INFORMATION SHOWN →

(** [__init__] on children that are plain objects: nothing but the new
    object is written. *)
Lemma MathObject_init_plain_children c node_ d cs mt s self s' :
  Forall (λ ch, ∃ oc, objs s !! ch = Some oc ∧ cls oc = MathObjectCls) cs →
  MathObject_init c node_ d cs mt s = (Ok self, s') →
  self = fresh (dom (objs s)) ∧
  ∃ cs', s' = with_objs (<[self := mkObj c node_ d cs' mt None false []]>) s ∧
         (cs' = cs ∨
          node_ = "APPLICATION" ∧
          ∃ c0 o0 c1, cs !! 0%nat = Some c0 ∧ objs s !! c0 = Some o0 ∧
                      node o0 = "APPLICATION" ∧ cs !! 1%nat = Some c1 ∧
                      cs' = children o0 ++ [c1]).
Proof.
  intros Hcs H. unfold MathObject_init in H.
  apply bind_inv_Ok in H as (l & sa & [= <- <-] & H).
  set (self0 := fresh (dom (objs s))) in *.
  set (o := mkObj c node_ d cs mt None false []) in *.
  set (sa := with_objs (<[self0 := o]>) s) in *.
  assert (Hold : ∀ l' o', objs s !! l' = Some o' → objs sa !! l' = Some o')
    by (intros l' o'; apply lookup_alloc_old).
  apply bind_inv_pure in H as (hbv & Hh & H); [|apply pure_has_bound_var].
  assert (hbv = false) as ->.
  { unfold has_bound_var in Hh.
    rewrite (bind_Ok _ _ _ o sa) in Hh
      by (apply get_obj_Some, lookup_insert_eq).
    cbn [node children o] in Hh.
    destruct (bool_decide (node_ ∈ HAVE_BOUND_VAR_NODES));
      [|by apply ret_inv in Hh as [-> _]].
    destruct (bool_decide (length cs = 3%nat));
      [|by apply ret_inv in Hh as [-> _]].
    apply bind_inv_pure in Hh as (c1 & Hc1 & Hh); [|apply pure_index].
    unfold index in Hc1. destruct (py_index cs 1) as [c1'|] eqn:E; [|done].
    apply ret_inv in Hc1 as [-> _].
    change 1%Z with (Z.of_nat 1) in E. rewrite py_index_nat in E.
    rewrite Forall_forall in Hcs.
    destruct (Hcs c1' (list_elem_of_lookup_2 _ _ _ E)) as (oc & Hoc & Hcls).
    unfold is_bound_var in Hh.
    rewrite (bind_Ok _ _ _ _ _ (get_obj_Some _ _ _ (Hold _ _ Hoc))) in Hh.
    apply ret_inv in Hh as [-> _]. by rewrite Hcls. }
  rewrite (bind_Ok _ _ _ tt sa) in H by done.
  apply bind_inv_Ok in H as ([] & sb & Hflat & H).
  apply ret_inv in H as [-> ->]. split; [done|].
  destruct (bool_decide (node_ = "APPLICATION")) eqn:Happ;
    [|apply ret_inv in Hflat as [_ ->]; exists cs; by split; [|left]].
  apply bool_decide_eq_true in Happ.
  apply bind_inv_pure in Hflat as (c0 & Hc0 & Hflat); [|apply pure_index].
  unfold index in Hc0. destruct (py_index cs 0) as [c0'|] eqn:E0; [|done].
  apply ret_inv in Hc0 as [-> _].
  change 0%Z with (Z.of_nat 0) in E0. rewrite py_index_nat in E0.
  apply bind_inv_pure in Hflat as (o0 & Ho0 & Hflat); [|apply pure_get_obj].
  apply get_obj_inv in Ho0 as [_ Ho0].
  rewrite Forall_forall in Hcs.
  destruct (Hcs c0' (list_elem_of_lookup_2 _ _ _ E0)) as (oc & Hoc & _).
  rewrite (Hold _ _ Hoc) in Ho0. injection Ho0 as ->.
  destruct (bool_decide (node o0 = "APPLICATION")) eqn:Happ0;
    [|apply ret_inv in Hflat as [_ ->]; exists cs; by split; [|left]].
  apply bool_decide_eq_true in Happ0.
  apply bind_inv_pure in Hflat as (c1 & Hc1 & Hflat); [|apply pure_index].
  unfold index in Hc1. destruct (py_index cs 1) as [c1'|] eqn:E1; [|done].
  apply ret_inv in Hc1 as [-> _].
  change 1%Z with (Z.of_nat 1) in E1. rewrite py_index_nat in E1.
  apply upd_obj_inv in Hflat as (o' & Ho' & ->).
  cbn in Ho'. rewrite lookup_insert_eq in Ho'. injection Ho' as <-.
  exists (children o0 ++ [c1']). split.
  - unfold sa, with_objs. cbn. by rewrite insert_insert_eq.
  - right. split; [done|]. by exists c0', o0, c1'.
Qed.
Lemma fresh_assign (k : string) (x : HVal) (ps : HProps) :
  fresh x -> freshProps ps -> freshProps (assign k x ps).
Proof.
  intros Hx. induction 1 as [|[k' v] ps Hv Hps IH]; simpl.
  - constructor; [exact Hx | constructor].
  - destruct (String.eqb k k'); constructor; auto.
Qed.

Lemma spec_set (v : HVal) (k : string) (x : HVal) :
  fresh v -> fresh x -> Spec (set v k x) any.
Proof.
  intros Hv Hx h G. split; [|intros; exact I].
  destruct v as [| | | | |f|l]; cbn [set snd]; try exact G.
  - destruct G as (Hlen & Hf & Hc & Hn). split; [|split; [|split]];
      cbn [objects functions]; [exact Hlen | exact Hf | exact Hc |].
    apply fresh_setOwnProps; [|exact Hn].
    apply fresh_assign; [exact Hx | apply fresh_ownProps, Hn].
  - destruct (nth_error (objects h) l) as [[p ps|xs]|] eqn:E; cbn [snd]; try exact G.
    apply Good_update; [exact G | exact Hv |].
    apply fresh_assign; [exact Hx|]. destruct G as (_ & _ & Hc & _). exact (Hc l _ Hv E).
Qed.

Lemma Forall_app_one (xs : list HVal) (x : HVal) :
  Forall fresh xs -> fresh x -> Forall fresh (List.app xs [x]).
Proof.
  intros Hxs Hx. apply Forall_app. split; [exact Hxs | constructor; [exact Hx | constructor]].
Qed.

Lemma spec_push (v x : HVal) : fresh v -> fresh x -> Spec (push v x) any.
Proof.
  intros Hv Hx h G. split; [|intros; exact I].
  destruct v as [| | | | | |l]; cbn [push snd]; try exact G.
  destruct (nth_error (objects h) l) as [[p ps|xs]|] eqn:E; cbn [snd]; try exact G.
  apply Good_update; [exact G | exact Hv |].
  apply Forall_app_one; [|exact Hx]. destruct G as (_ & _ & Hc & _). exact (Hc l _ Hv E).
Qed.

Lemma fresh_set_nth (n : nat) (x : HVal) (xs : list HVal) :
  fresh x -> Forall fresh xs -> Forall fresh (set_nth n x xs).
Proof.
  intros Hx. revert xs. induction n as [|n IH]; intros xs Hxs.
  - destruct xs; simpl; [repeat constructor; exact Hx|].
    inversion Hxs; subst. constructor; assumption.
  - destruct xs; simpl.
    + constructor; [exact I | apply IH; constructor].
    + inversion Hxs; subst. constructor; [assumption | apply IH; assumption].
Qed.
(** X4. When the command-line engine ends normally and its transcript
    file exists, the helper returns the trimmed contents of that file,
    whatever the command printed, and removes the file; nothing else
    in the file system changes. *)
Theorem whisper_reads_then_removes_transcript a w fs out c :
  run_process env (whisper_command a) (files w) = (fs, inr out) ->
  fs !! transcriptPath a = Some c ->
  fs_fault env OpRead (transcriptPath a) = None ->
  fs_fault env OpUnlink (transcriptPath a) = None ->
  snd (transcribeWithWhisper env a w) = inr (JsString.trim c)
  /\ files (fst (transcribeWithWhisper env a w)) = delete (transcriptPath a) fs
  /\ error_logs (trace (fst (transcribeWithWhisper env a w))) = error_logs (trace w).
Proof.
  intros Hrun Hsome Hr Hu. unfold transcribeWithWhisper. unfold_effects.
  cbn [files trace]. rewrite Hrun. cbn [files trace]. rewrite Hsome.
  rewrite bool_decide_eq_true_2 by eauto.
  rewrite Hr. cbn [files trace]. rewrite Hsome, Hu. cbn [files trace].
  rewrite Hsome. cbn [fst snd files trace].
  rewrite !error_logs_app. cbn. rewrite !app_nil_r. now repeat split.
Qed.

(** When the command-line engine command fails, the helper fails with
    [Transcription failed: ] followed by the message of that failure,
    and touches no file by itself. *)
Lemma whisper_command_failure a w fs (e : JsError) :
  run_process env (whisper_command a) (files w) = (fs, inl e) ->
  snd (transcribeWithWhisper env a w)
  = inl (new_Error ("Transcription failed: " +:+ message e))
  /\ files (fst (transcribeWithWhisper env a w)) = fs
  /\ unlinked_paths (trace (fst (transcribeWithWhisper env a w)))
     = unlinked_paths (trace w).
Proof.
  intros Hrun. unfold transcribeWithWhisper. unfold_effects.
  cbn [files trace]. rewrite Hrun. cbn [fst snd files trace].
  rewrite !unlinked_paths_app. cbn. rewrite !app_nil_r. now repeat split.
Qed.
Lemma read_error_is_500_witness :
  read_document_chunk (ReadDocumentChunkRequest.mk "/books/notes.md" 0 2000)
                      books_world
  = (inl (HTTPException 500
            "Error reading file: [Errno 21] Is a directory: '/books/notes.md'"),
     books_world).
Proof.
  exact (read_error_is_500 books_world
           (ReadDocumentChunkRequest.mk "/books/notes.md" 0 2000)
           (directory_of "/books/notes.md" [])
           (mkErr "IsADirectoryError"
                  "[Errno 21] Is a directory: '/books/notes.md'")
           eq_refl eq_refl).
Defined.

(** ** read_document_chunk: the window it returns *)

Lemma len_slice_le {A : Type} (s : list A) (a b : Z) :
  Py.len (Py.slice s a b) <= Py.len s.
Proof.
  unfold Py.slice. destruct (_ <? _).
  - unfold Py.len. rewrite length_firstn, length_skipn. lia.
  - apply len_nonneg.
Qed.

(** X3: the content of an answer is never longer than the document, and,
    when the requested [chunk_size] is not negative, never longer than
    [chunk_size]. *)
Theorem content_length_bounded (w w' : World)
        (req : ReadDocumentChunkRequest.t) (r : ChunkResult.t) :
  read_document_chunk req w = (inr r, w') ->
  0 <= Py.len (ChunkResult.content r) <= ChunkResult.total_length r
  /\ (0 <= ReadDocumentChunkRequest.chunk_size req ->
      Py.len (ChunkResult.content r) <= ReadDocumentChunkRequest.chunk_size req).
Proof.
  intros Hrun.
  destruct (read_document_chunk_inv _ _ _ _ Hrun) as (nd & t & Hfs & Hrd & -> & Hno).
  rewrite (read_document_chunk_ok w req nd t Hfs Hrd Hno) in Hrun.
  injection Hrun as <-. cbn. pose proof (len_nonneg t) as HL.
  split; [split; [apply len_nonneg|apply len_slice_le]|].
  intros Hcs. rewrite len_slice_inside by lia. lia.
Qed.

Lemma content_length_bounded_witness :
  0 <= Py.len (text_of_string "rld") <= 11
  /\ (0 <= 4 -> Py.len (text_of_string "rld") <= 4).
Proof.
  exact (content_length_bounded books_world books_world
           (ReadDocumentChunkRequest.mk "/books/a.txt" 8 4) _ eq_refl).
Defined.

(** X4: [eof] is true exactly when [offset + chunk_size] reaches the length
    of the document, [offset] being the clamped offset of the answer.  An
    answer without [eof] to a request with a non-negative [chunk_size]
    carries exactly [chunk_size] characters, and its [next_offset] is
    [offset + chunk_size], still inside the document. *)
Theorem not_eof_is_full_chunk (w w' : World)
        (req : ReadDocumentChunkRequest.t) (r : ChunkResult.t) :
  let chunk_size := ReadDocumentChunkRequest.chunk_size req in
  read_document_chunk req w = (inr r, w') ->
  (ChunkResult.eof r = true <->
   ChunkResult.total_length r <= ChunkResult.offset r + chunk_size)
  /\ (0 <= chunk_size -> ChunkResult.eof r = false ->
      Py.len (ChunkResult.content r) = chunk_size
      /\ ChunkResult.next_offset r = Some (ChunkResult.offset r + chunk_size)
      /\ ChunkResult.offset r + chunk_size < ChunkResult.total_length r).
Proof.
  intros chunk_size Hrun.
  destruct (read_document_chunk_inv _ _ _ _ Hrun) as (nd & t & Hfs & Hrd & -> & Hno).
  rewrite (read_document_chunk_ok w req nd t Hfs Hrd Hno) in Hrun.
  injection Hrun as <-. cbn. fold chunk_size. pose proof (len_nonneg t) as HL.
  set (start := Z.max 0 (ReadDocumentChunkRequest.offset req)).
  destruct (Z.geb_spec (Z.min (Py.len t) (start + chunk_size)) (Py.len t))
    as [Hge|Hlt]; cbn.
  - split; [split; [lia|reflexivity]|discriminate].
  - split; [split; [discriminate|lia]|].
    intros Hcs _. rewrite Z.min_r in * by lia.
    rewrite len_slice_inside by (subst start; lia).
    repeat split; lia.
Qed.

Lemma not_eof_is_full_chunk_witness :
  (false = true <-> 11 <= 5 + 4)
  /\ (0 <= 4 -> false = false ->
      Py.len (text_of_string " wor") = 4 /\ Some 9 = Some (5 + 4) /\ 5 + 4 < 11).
Proof.
  exact (not_eof_is_full_chunk books_world books_world
           (ReadDocumentChunkRequest.mk "/books/a.txt" 5 4) _ eq_refl).
Defined.

Lemma firstn_plus {A : Type} (x y : nat) (u : list A) :
  firstn (x + y) u = (firstn x u ++ firstn y (skipn x u))%list.
Proof.
  revert u. induction x as [|x IH]; intros [|h u]; cbn;
    try reflexivity.
  - now rewrite firstn_nil.
  - now rewrite IH.
Qed.

(** X5: two adjacent reads compose: for a non-negative offset [a] and
    non-negative sizes [n] and [m], the content read at [a] with size [n]
    followed by the content read at [a + n] with size [m] is the content
    read at [a] with size [n + m]. *)
Theorem adjacent_chunks_compose (w : World) (path : string) (a n m : Z)
        (nd : node) (t : text) :
  fs w (Pathlib.str (Pathlib.parse path)) = Stat nd ->
  nd_read_text nd = inr t ->
  0 <= a -> 0 <= n -> 0 <= m ->
  exists r1 r2 r12,
    read_document_chunk (ReadDocumentChunkRequest.mk path a n) w = (inr r1, w)
    /\ read_document_chunk (ReadDocumentChunkRequest.mk path (a + n) m) w
       = (inr r2, w)
    /\ read_document_chunk (ReadDocumentChunkRequest.mk path a (n + m)) w
       = (inr r12, w)
    /\ (ChunkResult.content r1 ++ ChunkResult.content r2)%list
       = ChunkResult.content r12.
Proof.
  intros Hfs Hrd Ha Hn Hm. pose proof (len_nonneg t) as HL.
  do 3 eexists.
  split; [apply (read_document_chunk_inside w
                   (ReadDocumentChunkRequest.mk path a n) nd t Hfs Hrd);
          cbn; lia|].
  split; [apply (read_document_chunk_inside w
                   (ReadDocumentChunkRequest.mk path (a + n) m) nd t Hfs Hrd);
          cbn; lia|].
  split; [apply (read_document_chunk_inside w
                   (ReadDocumentChunkRequest.mk path a (n + m)) nd t Hfs Hrd);
          cbn; lia|].
  cbn. rewrite !Z.max_r by lia.
  rewrite !slice_inside by lia.
  destruct (Z.le_gt_cases (a + n) (Py.len t)) as [Hin|Hout].
  - rewrite (Z.min_r (Py.len t) (a + n)) by lia.
    set (e := Z.min (Py.len t) (a + (n + m))).
    replace (Z.min (Py.len t) (a + n + m)) with e by (subst e; lia).
    assert (He : a + n <= e <= Py.len t) by (subst e; lia).
    replace (Z.to_nat (e - a))
      with (Z.to_nat (a + n - a) + Z.to_nat (e - (a + n)))%nat by lia.
    rewrite firstn_plus, skipn_skipn. do 3 f_equal. lia.
  - rewrite !Z.min_l by lia.
    rewrite (skipn_all2 (n := Z.to_nat (a + n))) by (unfold Py.len in *; lia).
    now rewrite firstn_nil, app_nil_r.
Qed.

DESCRIPTION OF THE TASK → Would you copy, unchanged, the stretch of the records above that begins at the line containing "unfold index in Hc0." and ends at the line containing "apply get_obj_inv in Ho0 as [_ Ho0].", and only that?

ANSWER FOR THIS EXERCISE →
  unfold index in Hc0. destruct (py_index cs 0) as [c0'|] eqn:E0; [|done].
  apply ret_inv in Hc0 as [-> _].
  change 0%Z with (Z.of_nat 0) in E0. rewrite py_index_nat in E0.
  apply bind_inv_pure in Hflat as (o0 & Ho0 & Hflat); [|apply pure_get_obj].
  apply get_obj_inv in Ho0 as [_ Ho0].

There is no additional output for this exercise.